The successor to John Paul II has been elected, Vatican Radio announced Tuesday evening. Bells chimed at St. Peter's Basilica and tens of thousands of flag-waving pilgrims filled the square, chanting: "Viva il Papa!" or "Long live the pope!"
The bells rang after a confusing smoke signal that Vatican Radio initially suggested was black but then declared was too difficult to call. White smoke is used to announce a pope's election to the world.
"It's only been 24 hours — surprising how fast he was elected," Vatican Radio said, commenting on how the new pope was elected after just four or five ballots.
The late John Paul II showed us that the papacy still mattered, and can matter in unforseeable ways. We shall soon discover if this is to be a lasting legacy.

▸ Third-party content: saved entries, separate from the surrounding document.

Lemma emits_raise {A} (e : exn) (Q : res A → list call → Prop) :
  Q (Raise e) [] → emits (raise e : M S A) Q.
Proof. intros HQ w. exists []. by rewrite app_nil_r. Qed.

Lemma emits_lift {A} (r : res A) (Q : res A → list call → Prop) :
  Q r [] → emits (lift r : M S A) Q.
Proof. intros HQ w. exists []. by rewrite app_nil_r. Qed.

Lemma emits_syscall (c : call) (f : S → res S) (Q : res () → list call → Prop) :
  (∀ r, Q r [c]) → emits (syscall c f) Q.
Proof.
  intros HQ w. exists [c]. unfold syscall.
  destruct (f (sys w)); simpl; eauto.
Qed.

Lemma emits_bind {A B} (m : M S A) (f : A → M S B)
    (Q1 : res A → list call → Prop) (Q : res B → list call → Prop) :
  emits m Q1 →
  (∀ e cs, Q1 (Raise e) cs → Q (Raise e) cs) →
  (∀ a cs1, Q1 (Ok a) cs1 → emits (f a) (λ r cs2, Q r (cs1 ++ cs2))) →
  emits (m ≫= f) Q.
Proof.
  intros Hm Hraise Hf w. rewrite bind_run.
  destruct (Hm w) as (cs1 & Hcs1 & HQ1).
  destruct (m w) as [[a|e] w1]; simpl in *.
  - destruct (Hf a cs1 HQ1 w1) as (cs2 & Hcs2 & HQ2).
    exists (cs1 ++ cs2). by rewrite Hcs2, Hcs1, app_assoc.
  - exists cs1. eauto.
Qed.

Lemma quiet_bind {A B} (m : M S A) (f : A → M S B) :
  quiet m → (∀ a, quiet (f a)) → quiet (m ≫= f).
Proof.
  intros Hm Hf. apply (emits_bind _ _ (λ _ cs, cs = [])); [done|done|].
  intros a cs1 ->. apply Hf.
Qed.

Lemma quiet_ret {A} (a : A) : quiet (mret a : M S A).
Proof. by apply emits_ret. Qed.

Lemma quiet_lift {A} (r : res A) : quiet (lift r : M S A).
Proof. by apply emits_lift. Qed.

Lemma quiet_raise {A} (e : exn) : quiet (raise e : M S A).
Proof. by apply emits_raise. Qed.

Lemma quiet_now : quiet (datetime_now_isoformat : M S pystr).
Proof.
  intros w. exists []. unfold datetime_now_isoformat.
  destruct (sys_now (sys w)); simpl. by rewrite app_nil_r.
Qed.

Lemma quiet_meta_set fname v : quiet (meta_set fname v : M S ()).
Proof. intros w. exists []. simpl. by rewrite app_nil_r. Qed.

Lemma quiet_meta_get fname : quiet (meta_get fname : M S yaml).
Proof.
  intros w. exists []. unfold meta_get.
  destruct (loader_meta w !! fname); simpl; by rewrite app_nil_r.
Qed.

Lemma quiet_exists path : quiet (os_path_exists path : M S bool).
Proof. intros w. exists []. simpl. by rewrite app_nil_r. Qed.

Lemma quiet_abspath path : quiet (os_path_abspath path : M S pystr).
Proof. intros w. exists []. simpl. by rewrite app_nil_r. Qed.

Lemma quiet_get_source template : quiet (get_source template : M S _).
Proof.
  unfold get_source. apply quiet_bind.
  - unfold super_get_source. destruct (package_get_source template).
    + apply quiet_ret.
    + apply quiet_raise.
  - intros [source fname]. case_bool_decide.
    + apply quiet_bind; [apply quiet_meta_set|]. intros _. apply quiet_ret.
    + apply quiet_bind; [apply quiet_lift|]. intros m.
      apply quiet_bind; [apply quiet_meta_set|]. intros _. apply quiet_ret.
Qed.

Lemma quiet_get_template fn : quiet (ENV_get_template fn : M S _).
Proof.
  unfold ENV_get_template. apply quiet_bind; [apply quiet_get_source|].
  intros [source fname]. apply quiet_bind; [apply quiet_lift|].
  intros c. apply quiet_ret.
Qed.

Lemma quiet_get_header : quiet (get_header : M S pystr).
Proof.
  unfold get_header. apply quiet_bind; [apply quiet_now|].
  intros t. apply quiet_ret.
Qed.


Lemma Template_init_emits fn ipynb :
  emits (Template_init fn ipynb : M S _) (λ r cs,
    cs = [] ∧ ∀ t, r = Ok t →
      template_fn t = fn ∧ write_func t = write_funcs ipynb (extension fn)).
Proof.
  unfold Template_init.
  apply (emits_bind _ _ (λ _ cs, cs = [])); [apply quiet_get_template| |].
  { intros e cs ->. by split. }
  intros t cs1 ->.
  apply (emits_bind _ _ (λ _ cs, cs = [])); [apply quiet_meta_get| |].
  { intros e cs ->. by split. }
  intros m cs1 ->. apply emits_ret. split; [done|].
  by intros t' [= <-].
Qed.

Lemma syscall_emits (c : call) (f : S → res S) :
  emits (syscall c f) (λ _ cs, cs = [c]).
Proof. by apply emits_syscall. Qed.

Lemma backup_then_open_emits f p c :
  f ≠ WShell →
  emits (backup p;; open_w p c : M S ()) (writer_calls f p c).
Proof.
  intros Hf. eapply emits_bind; [apply syscall_emits| |].
  - intros e cs ->. by left.
  - intros _ cs ->. apply emits_syscall. intros r. right; left. auto.
Qed.

Lemma call_writer_emits f templ_fn rendered :
  emits (call_writer f templ_fn rendered : M S ())
    (writer_calls f (writer_target f templ_fn) (writer_content f templ_fn rendered)).
Proof.
  destruct f; simpl; try by apply backup_then_open_emits.
  unfold write_shell.
  eapply emits_bind; [apply syscall_emits| |].
  { intros e cs ->. by left. }
  intros _ cs ->.
  eapply emits_bind; [apply syscall_emits| |].
  { intros e cs ->. right; left. auto. }
  intros _ cs ->. apply emits_syscall. intros r. by right; right.
Qed.

Lemma Template_render_emits (t : Template) :
  emits (Template_render t : M S ()) (λ r cs,
    (cs = [] ∧ is_Ok r = false)
    ∨ ∃ rendered,
        writer_calls (write_func t)
          (writer_target (write_func t) (basename (template_fn t)))
          (writer_content (write_func t) (basename (template_fn t)) rendered) r cs).
Proof.
  unfold Template_render.
  apply (emits_bind _ _ (λ _ cs, cs = [])); [apply quiet_get_header| |].
  { intros e cs ->. by left. }
  intros header cs1 ->.
  apply (emits_bind _ _ (λ _ cs, cs = [])); [apply quiet_now| |].
  { intros e cs ->. by left. }
  intros date cs1 ->.
  apply (emits_bind _ _ (λ _ cs, cs = [])); [apply quiet_lift| |].
  { intros e cs ->. by left. }
  intros rendered cs1 ->. simpl.
  eapply emits_mono; [apply call_writer_emits|]. intros r cs H. right. eauto.
Qed.

Lemma write_funcs_not_ipython ext : write_funcs false ext ≠ WIpython.
Proof. unfold write_funcs. repeat case_bool_decide; done. Qed.

Lemma render_file_emits fn depends :
  emits (render_file fn depends : M S _) (file_calls fn).
Proof.
  unfold render_file.
  eapply emits_bind; [apply Template_init_emits| |].
  { intros e cs [-> _]. by left. }
  intros t cs1 [-> Ht]. destruct (Ht t eq_refl) as [Hfn Hwf]. simpl.
  apply (emits_bind _ _ (λ _ cs, cs = [])); [apply quiet_lift| |].
  { intros e cs ->. by left. }
  intros has cs1 ->. simpl.
  apply (emits_bind _ _ (λ _ cs, cs = [])).
  { destruct has; [|apply quiet_ret].
    apply quiet_bind; [apply quiet_lift|]. intros v.
    apply quiet_bind; [apply quiet_lift|]. intros new. apply quiet_ret. }
  { intros e cs ->. by left. }
  intros depends' cs1 ->. simpl.
  eapply emits_bind; [apply Template_render_emits| |].
  - intros e cs [[-> _]|(rendered & H)]; [by left|].
    right. exists rendered, (Raise e). split; [|done].
    rewrite Hwf, Hfn in H.
    by destruct (write_funcs false (extension fn)) eqn:E;
      [..|by apply write_funcs_not_ipython in E].
  - intros [] cs [[_ [=]]|(rendered & H)].
    apply emits_ret. rewrite app_nil_r.
    right. exists rendered, (Ok ()). split; [|done].
    rewrite Hwf, Hfn in H.
    by destruct (write_funcs false (extension fn)) eqn:E;
      [..|by apply write_funcs_not_ipython in E].
Qed.

(** *** What follows from the shape of the calls on one file *)

Lemma writer_calls_writes f p c r cs :
  writer_calls f p c r cs → Forall (writes_to p) cs.
Proof. intros [[-> _]|[[-> _]|[-> _]]]; repeat constructor. Qed.

Lemma writer_calls_opens f p c r cs :
  writer_calls f p c r cs →
  omap open_of cs `prefix_of` [p] ∧ (is_Ok r = true → omap open_of cs = [p]).
Proof.
  intros [[-> Hr]|[[-> _]|[-> _]]]; simpl.
  - split; [apply prefix_nil|by rewrite Hr].
  - done.
  - done.
Qed.

Lemma file_calls_writes fn {A} (r : res A) cs :
  file_calls fn r cs → Forall (writes_to (basename fn)) cs.
Proof.
  intros [[-> _]|(rendered & r' & H & _)]; [constructor|].
  by eapply writer_calls_writes.
Qed.

Lemma file_calls_text fn {A} (r : res A) cs :
  file_calls fn r cs → Forall (λ c, ¬ writes_notebook c) cs.
Proof.
  intros [[-> _]|(rendered & r' & [[-> _]|[[-> _]|[-> _]]] & _)];
    repeat constructor; auto.
Qed.

Lemma file_calls_opens fn {A} (r : res A) cs :
  file_calls fn r cs → follows open_of [basename fn] r cs.
Proof.
  intros [[-> Hr]|(rendered & r' & H & Hr)].
  - split; [apply prefix_nil|by rewrite Hr].
  - apply writer_calls_opens in H as [Hpre Hall]. split; [done|].
    rewrite Hr. apply Hall.
Qed.

Lemma writes_to_no_mkdir p c : writes_to p c → mkdir_of c = None.
Proof. by destruct c. Qed.

Lemma writes_to_no_symlink p c : writes_to p c → symlink_of c = None.
Proof. by destruct c. Qed.

Lemma omap_none {X} (proj : call → option X) cs :
  Forall (λ c, proj c = None) cs → omap proj cs = [].
Proof. induction 1 as [|c cs Hc _ IH]; simpl; [done|]. by rewrite Hc. Qed.

(** *** Composing orders of calls *)

Lemma follows_nothing {X A} (proj : call → option X) (r : res A) cs :
  omap proj cs = [] → follows proj [] r cs.
Proof. intros H. unfold follows. rewrite H. by split. Qed.

Lemma follows_bind {X A B} (proj : call → option X) e1 e2
    (m : M S A) (f : A → M S B) :
  emits m (follows proj e1) →
  (∀ a, emits (f a) (follows proj e2)) →
  emits (m ≫= f) (follows proj (e1 ++ e2)).
Proof.
  intros Hm Hf. unfold follows in *. eapply emits_bind; [apply Hm| |].
  - intros e cs [Hpre _]. split; [by apply prefix_app_r|done].
  - intros a cs1 [_ Hall]. eapply emits_mono; [apply Hf|].
    intros r cs2 [Hpre2 Hall2]. simpl. rewrite omap_app, (Hall eq_refl).
    split; [by apply prefix_app|]. intros Hr. by rewrite Hall2.
Qed.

Update: Joseph Cardinal Ratzinger is now Pope Benedict XVI. As he has been in charge of doctrine at the Vatican since 1981, there probably will not be a great departure in church teaching. As for the ministry of the Roman Bishop (Episcopus Romanus translates to Roman Bishop, not, as some would have it, Bishop of Rome, which is Episcopus Romae), we shall see how the new successor fills the considerable shoes of the last one.
He will be the first German pope in about a thousand years, and the first Benedict in almost a century.